Editor’s Page
Editor’s Page
This special issue, long in preparation, concerns bloody business-although not Osama bin Laden’s. It grapples, as Nicolaus Mills writes, with “the moral and political issues raised by the widespread mass killing and ‘ethnic cleansing’ in Bosnia, Rwanda, and East Timor.” These “New Killing Fields” may have been displaced by Afghanistan in the news; their memory and the problems they pose must not be. Dissent offers some forceful takes on this past fall’s painful events in a separate opening section.

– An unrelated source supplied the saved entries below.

(* ===== verification/SpiderService.v ===== *)
(** The refresh-job handlers of the core-data service: [service/spider.go]. *)
From S2P Require Export SpiderLoad.

Definition SetForbidden : goerr := Forbidden "权限错误" "权限不允许，设置失败".
Definition CoreInternalError : goerr := InternalServer "内部错误" "内部错误，操作失败".
Definition RateLimitError : goerr := Kratos 429 "TOO_MANY_REQUESTS" "请求过于频繁，请稍后再试".
Definition CodeforcesRateLimitError : goerr :=
  Kratos 429 "TOO_MANY_REQUESTS" "Codeforces 官方 API 限流较严格，请不要频繁刷新，建议 30 分钟后再试".

Definition staleAfter : Z := 24 * hour.
Definition codeforcesManualRefreshWindow : Z := 30 * minute.
Definition defaultManualRefreshWindow : Z := 60 * second.

Definition isCodeforcesPlatform (platform : string) : bool :=
  equal_fold (trim_space platform) CodeForces.

Definition samePlatformUsername (platform current next : string) : bool :=
  if isCodeforcesPlatform platform then equal_fold (trim_space current) (trim_space next)
  else bool_decide (trim_space current = trim_space next).

Definition manualRefreshWindow (platform : string) : Z :=
  if isCodeforcesPlatform platform then codeforcesManualRefreshWindow
  else defaultManualRefreshWindow.

(** ** Replies *)

Record CodeJobReply := CodeJob { cj_Code : Z; cj_Message : string; cj_JobId : Z }.

Record JobInfo := JobPb {
  ji_JobId : Z; ji_UserId : Z; ji_RequesterId : Z; ji_Source : string; ji_Status : string;
  ji_NeedAll : bool; ji_CurrentPlatform : string; ji_TotalPlatforms : Z;
  ji_FinishedPlatforms : Z; ji_Error : string; ji_CreatedAt : Z; ji_StartedAt : Z;
  ji_FinishedAt : Z; ji_UpdatedAt : Z }.

Record RebuildAllReply := Rebuild {
  ra_TotalUsers : Z; ra_QueuedJobs : Z; ra_Skipped : Z; ra_JobIds : list Z }.

Record HealthReply := Health {
  hr_Queued : Z; hr_Running : Z; hr_FailedToday : Z; hr_GeneratedAt : Z }.

Record SyncStatusInfo := SyncInfo {
  si_Platform : string; si_Username : string; si_Status : string; si_LastStartedAt : Z;
  si_LastFinishedAt : Z; si_LastSuccessAt : Z; si_LastError : string; si_LastFetchedCount : Z;
  si_IsStale : bool; si_CanViewError : bool; si_UpdatedAt : Z }.

Definition toUnix (t : option Z) : Z := match t with None => 0 | Some t => time_unix t end.

Definition jobToPb (job : SpiderRefreshJob) (canViewError : bool) : JobInfo :=
  JobPb (j_ID job) (j_UserID job) (j_RequesterID job) (j_Source job) (j_Status job)
    (j_NeedAll job) (j_CurrentPlatform job) (j_TotalPlatforms job) (j_FinishedPlatforms job)
    (if canViewError then j_Error job else "") (time_unix (j_CreatedAt job))
    (toUnix (j_StartedAt job)) (toUnix (j_FinishedAt job)) (time_unix (j_UpdatedAt job)).

(** ** Handlers *)

Definition svc_GetSpider (userId : Z) : CM (list (string * string)) :=
  plats ← or_fail (find_where (fun p => bool_decide (p_UserID p = userId))) CoreInternalError;
  mret (map (fun p => (p_Platform p, p_Username p)) plats).

Definition svc_Job (c : ctx) (jobId : Z) : CM JobInfo :=
  refuse_if (bool_decide (jobId <= 0)) (BadRequest "参数错误" "jobId不能为空");;
  job ← or_fail (first_by (by_id jobId)) (NotFoundErr "任务不存在" "未找到抓取任务");
  refuse_if (negb (canViewUserDetail c (j_UserID job))) (Forbidden "权限错误" "无权查看该任务");;
  mret (jobToPb job true).

(** The rows that [Jobs] may list for a caller. *)
Definition jobs_scope (current : JwtPayload) (scope : string) (userId : Z)
    (j : SpiderRefreshJob) : bool :=
  if decide (scope = "all") then bool_decide (userId <= 0) || bool_decide (j_UserID j = userId)
  else bool_decide (j_UserID j = jwt_UserID current)
       || bool_decide (j_RequesterID j = jwt_UserID current).

Definition svc_Jobs (c : ctx) (page pageSize : Z) (scope : string) (userId : Z)
    (status : string) : CM (list JobInfo * Z) :=
  let page := if decide (page <= 0) then 1 else page in
  let pageSize := if decide (pageSize <= 0 \/ 100 < pageSize) then 20 else pageSize in
  match c with
  | None => throw (Unauthorized "未登录" "请先登录")
  | Some current =>
      let scope := if decide (scope = "") then "mine" else scope in
      refuse_if (bool_decide (scope = "all") && negb (isCoachOrAdmin c))
        (Forbidden "权限错误" "无权查看全站抓取任务");;
      let p := fun j => jobs_scope current scope userId j
                        && (bool_decide (status = "") || bool_decide (j_Status j = status)) in
      total ← or_fail (count_rows p) CoreInternalError;
      rows ← or_fail (find_page p (desc_by j_UpdatedAt) pageSize
                        (wrap_int64 (wrap_int64 (page - 1) * pageSize))) CoreInternalError;
      mret (map (fun j => jobToPb j (canViewUserDetail c (j_UserID j))) rows, total)
  end.

Definition with_status (s : string) (j : SpiderRefreshJob) : bool := bool_decide (j_Status j = s).

Definition svc_Health (c : ctx) : CM HealthReply :=
  refuse_if (bool_decide (c = None)) (Unauthorized "未登录" "请先登录");;
  queued ← or_fail (count_rows (with_status "queued")) CoreInternalError;
  running ← or_fail (count_rows (with_status "running")) CoreInternalError;
  t ← now;
  failedToday ← or_fail (count_rows (fun j =>
    with_status "failed" j && bool_decide (t - 24 * hour <= j_UpdatedAt j))) CoreInternalError;
  t ← now;
  mret (Health queued running failedToday (time_unix t)).

(** Where a failed job is taken up again. *)
Definition retry_platform (job : SpiderRefreshJob) : string :=
  if decide (j_TotalPlatforms job <> 1) then "" else j_CurrentPlatform job.

Definition svc_Retry (c : ctx) (jobId : Z) : CM CodeJobReply :=
  refuse_if (bool_decide (jobId <= 0)) (BadRequest "参数错误" "jobId不能为空");;
  match c with
  | None => throw (Unauthorized "未登录" "请先登录")
  | Some current =>
      job ← or_fail (first_by (by_id jobId)) (NotFoundErr "任务不存在" "未找到抓取任务");
      refuse_if (bool_decide (j_Status job <> "failed")) (BadRequest "状态错误" "只能重试失败任务");;
      refuse_if (negb (canViewUserDetail c (j_UserID job)))
        (Forbidden "权限错误" "无权重试该任务");;
      let platform := retry_platform job in
      r ← spider_Do (j_UserID job) (j_NeedAll job) "retry" (wrap_int64 (jwt_UserID current)) platform;
      match r with
      | (newJobId, None) =>
          recordCoreOperation c "spider.retry" "spider_job" jobId
            [("userId", JInt (j_UserID job)); ("platform", JString platform);
             ("newJobId", JInt newJobId)];;
          mret (CodeJob 0 "重试任务已加入队列" newJobId)
      | (newJobId, Some err) =>
          if is_active_job err then mret (CodeJob 0 "已有抓取任务正在进行，请稍等" newJobId)
          else throw CoreInternalError
      end
  end.

(** [for _, userId := range userIds] *)
Fixpoint rebuild_loop (requester : Z) (userIds : list Z) (reply : RebuildAllReply)
    : CM RebuildAllReply :=
  match userIds with
  | [] => mret reply
  | userId :: userIds =>
      r ← spider_Do userId true "admin_rebuild" requester "";
      match r with
      | (jobId, None) =>
          rebuild_loop requester userIds
            (Rebuild (ra_TotalUsers reply) (ra_QueuedJobs reply + 1) (ra_Skipped reply)
                     (ra_JobIds reply ++ [jobId]))
      | (jobId, Some err) =>
          if is_active_job err then
            rebuild_loop requester userIds
              (Rebuild (ra_TotalUsers reply) (ra_QueuedJobs reply) (ra_Skipped reply + 1)
                       (if decide (0 < jobId) then ra_JobIds reply ++ [jobId]
                        else ra_JobIds reply))
          else throw CoreInternalError
      end
  end.

Definition bound_users (d : core_db) : list Z :=
  merge_sort Z.le (remove_dups (map p_UserID (rows (platforms d)))).

Definition svc_RebuildAll (c : ctx) : CM RebuildAllReply :=
  match c with
  | None => throw (Unauthorized "未登录" "请先登录")
  | Some current =>
      refuse_if (negb (canManageCoreOps (jwt_RoleID current)))
        (Forbidden "权限错误" "只有管理员和教练可以触发全站重爬");;
      userIds ← or_fail (query bound_users) CoreInternalError;
      reply ← rebuild_loop (wrap_int64 (jwt_UserID current)) userIds
                (Rebuild (Z.of_nat (length userIds)) 0 0 []);
      recordCoreOperation c "spider.rebuild_all" "spider_job" 0
        [("totalUsers", JInt (ra_TotalUsers reply)); ("queuedJobs", JInt (ra_QueuedJobs reply));
         ("skipped", JInt (ra_Skipped reply))];;
      mret reply
  end.

(** The last row for a platform wins, as in the map that the handler builds. *)
Definition status_for (sts : list SpiderSyncStatus) (platform : string) : option SpiderSyncStatus :=
  last (where_ (fun s => bool_decide (ss_Platform s = platform)) sts).

Definition sync_info (t : Z) (canViewError : bool) (sts : list SpiderSyncStatus) (p : Platform)
    : SyncStatusInfo :=
  match status_for sts (p_Platform p) with
  | None => SyncInfo (p_Platform p) (p_Username p) "never" 0 0 0 "" 0 true canViewError 0
  | Some s =>
      SyncInfo (p_Platform p) (p_Username p) (ss_Status s) (toUnix (ss_LastStartedAt s))
        (toUnix (ss_LastFinishedAt s)) (toUnix (ss_LastSuccessAt s))
        (if canViewError then ss_LastError s else "") (ss_LastFetchedCount s)
        (match ss_LastSuccessAt s with
         | None => true
         | Some t0 => bool_decide (staleAfter < time_sub t t0)
         end) canViewError (time_unix (ss_UpdatedAt s))
  end.

Definition svc_Status (c : ctx) (userId : Z) : CM (list SyncStatusInfo * Z) :=
  refuse_if (bool_decide (userId <= 0)) (BadRequest "参数错误" "userId不能为空");;
  refuse_if (negb (VerifySelfOrAbove c (wrap_uint64 userId)) && negb (isCoachOrAdmin c))
    (Forbidden "权限错误" "无权查看该用户抓取状态");;
  plats ← or_fail (find_where (fun p => bool_decide (p_UserID p = userId))) CoreInternalError;
  sts ← or_fail (find_where (fun s => bool_decide (ss_UserID s = userId))) CoreInternalError;
  t ← now;
  mret (map (sync_info t (canViewUserDetail c userId) sts) plats, time_unix t).

Definition invalidateUserStatisticCache (userId : Z) : CM () :=
  ignore_err (redis_del (statistic_keys userId));;
  for_each ["statistic:heatmap:" +:+ pretty userId +:+ ":*:*:*"; "statistic:heatmap:0:*:*:*"]
    delete_pattern.

Section with_limits.
Context `{RateLimit}.

Definition update_key (userId : Z) (platform : string) : string :=
  "update:" +:+ pretty userId +:+ ":" +:+ (if decide (platform = "") then "all" else platform).

(** [header] is the [X-Spider-Platform] header of the request. *)
Definition svc_SpiderUpdate (c : ctx) (userId : Z) (platform header : string)
    : CM CodeJobReply :=
  let platform := trim_space platform in
  let platform := if decide (platform = "") then trim_space header else platform in
  recent ← (if isCodeforcesPlatform platform
            then platformRefreshStartedWithin userId platform codeforcesManualRefreshWindow
            else mret false);
  if recent : bool then
    mret (CodeJob 0 "Codeforces 官方 API 限流较严格，最近已刷新过，请 30 分钟后再试" 0)
  else
    ok ← allow_request (update_key userId platform) (manualRefreshWindow platform);
    refuse_if (negb ok) (if isCodeforcesPlatform platform then CodeforcesRateLimitError
                         else RateLimitError);;
    let requesterId := match c with Some pd => wrap_int64 (jwt_UserID pd) | None => 0 end in
    r ← spider_Do userId true "manual" requesterId platform;
    match r with
    | (jobId, Some err) =>
        if is_active_job err then mret (CodeJob 0 "已有抓取任务正在进行，请稍等" jobId)
        else throw CoreInternalError
    | (jobId, None) =>
        recordCoreOperation c "spider.update" "user" userId
          [("platform", JString platform); ("jobId", JInt jobId); ("source", JString "manual")];;
        mret (CodeJob 0 (if decide (platform <> "")
                         then "更新成功，请稍等片刻，" +:+ platform +:+ " 数据正在更新"
                         else "更新成功，请稍等片刻，您的全量OJ数据正在更新") jobId)
    end.

Definition svc_SetSpider (c : ctx) (userId : Z) (platform username : string)
    : CM (Z * string) :=
  refuse_if (negb (VerifySelfOrAbove c (wrap_uint64 userId))) SetForbidden;;
  let platform := trim_space platform in
  let username := trim_space username in
  ok ← allow_request ("user:" +:+ pretty userId) (30 * second);
  refuse_if (negb ok) RateLimitError;;
  existing ← attempt (first_by (platform_of userId platform));
  let isSameBinding :=
    match existing with
    | Val e => samePlatformUsername platform (p_Username e) username
    | Exn _ => false
    end in
  recent ← (if isCodeforcesPlatform platform && isSameBinding
            then platformRefreshStartedWithin userId platform codeforcesManualRefreshWindow
            else mret false);
  if recent : bool then
    mret (0, "Codeforces 官方 API 限流较严格，该账号最近已刷新过，请 30 分钟后再试")
  else
    (if isCodeforcesPlatform platform && is_val existing && negb isSameBinding
     then ignore_err (remove_where (status_of userId platform)) else mret ());;
    ignore_err (remove_where (platform_of userId platform));;
    ignore_err (remove_where (submits_of userId platform));;
    invalidateUserStatisticCache userId;;
    or_fail (create (fun id => PlatformRow id userId platform username)) CoreInternalError;;
    spider_Do userId true "bind" (wrap_int64 (GetCurrentUserId c)) platform;;
    recordCoreOperation c "spider.set_binding" "user" userId [("platform", JString platform)];;
    mret (0, "设置成功，请稍等片刻，您的全量OJ数据正在更新").
End with_limits.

Since September 11, I’ve pondered repeatedly a passage by Max Weber. You have a calling for politics, he wrote, only if you won’t “crumble” before a world that seems “too stupid or too base” for what you want to offer it. A formidable warning. Nowadays it should trouble anyone who identifies him- or herself as “left.” No, my politics hasn’t transmuted. I’m “left” because I believe that liberty, equality, and solidarity-linked together sensibly if fitfully-should regulate any morally intelligent politics. But I also think that the responses to September 11 by parts of the left-Noam Chomsky, Edward Said, Alexander Cockburn, the “critical” minds who are always predictable-threaten to dissociate the word “left” from morally intelligent politics. One almost expects them to explain that bin Laden’s crew attacked the World Trade Center because Thomas Jefferson owned slaves (sold to him, undoubtedly, by “Zionists”).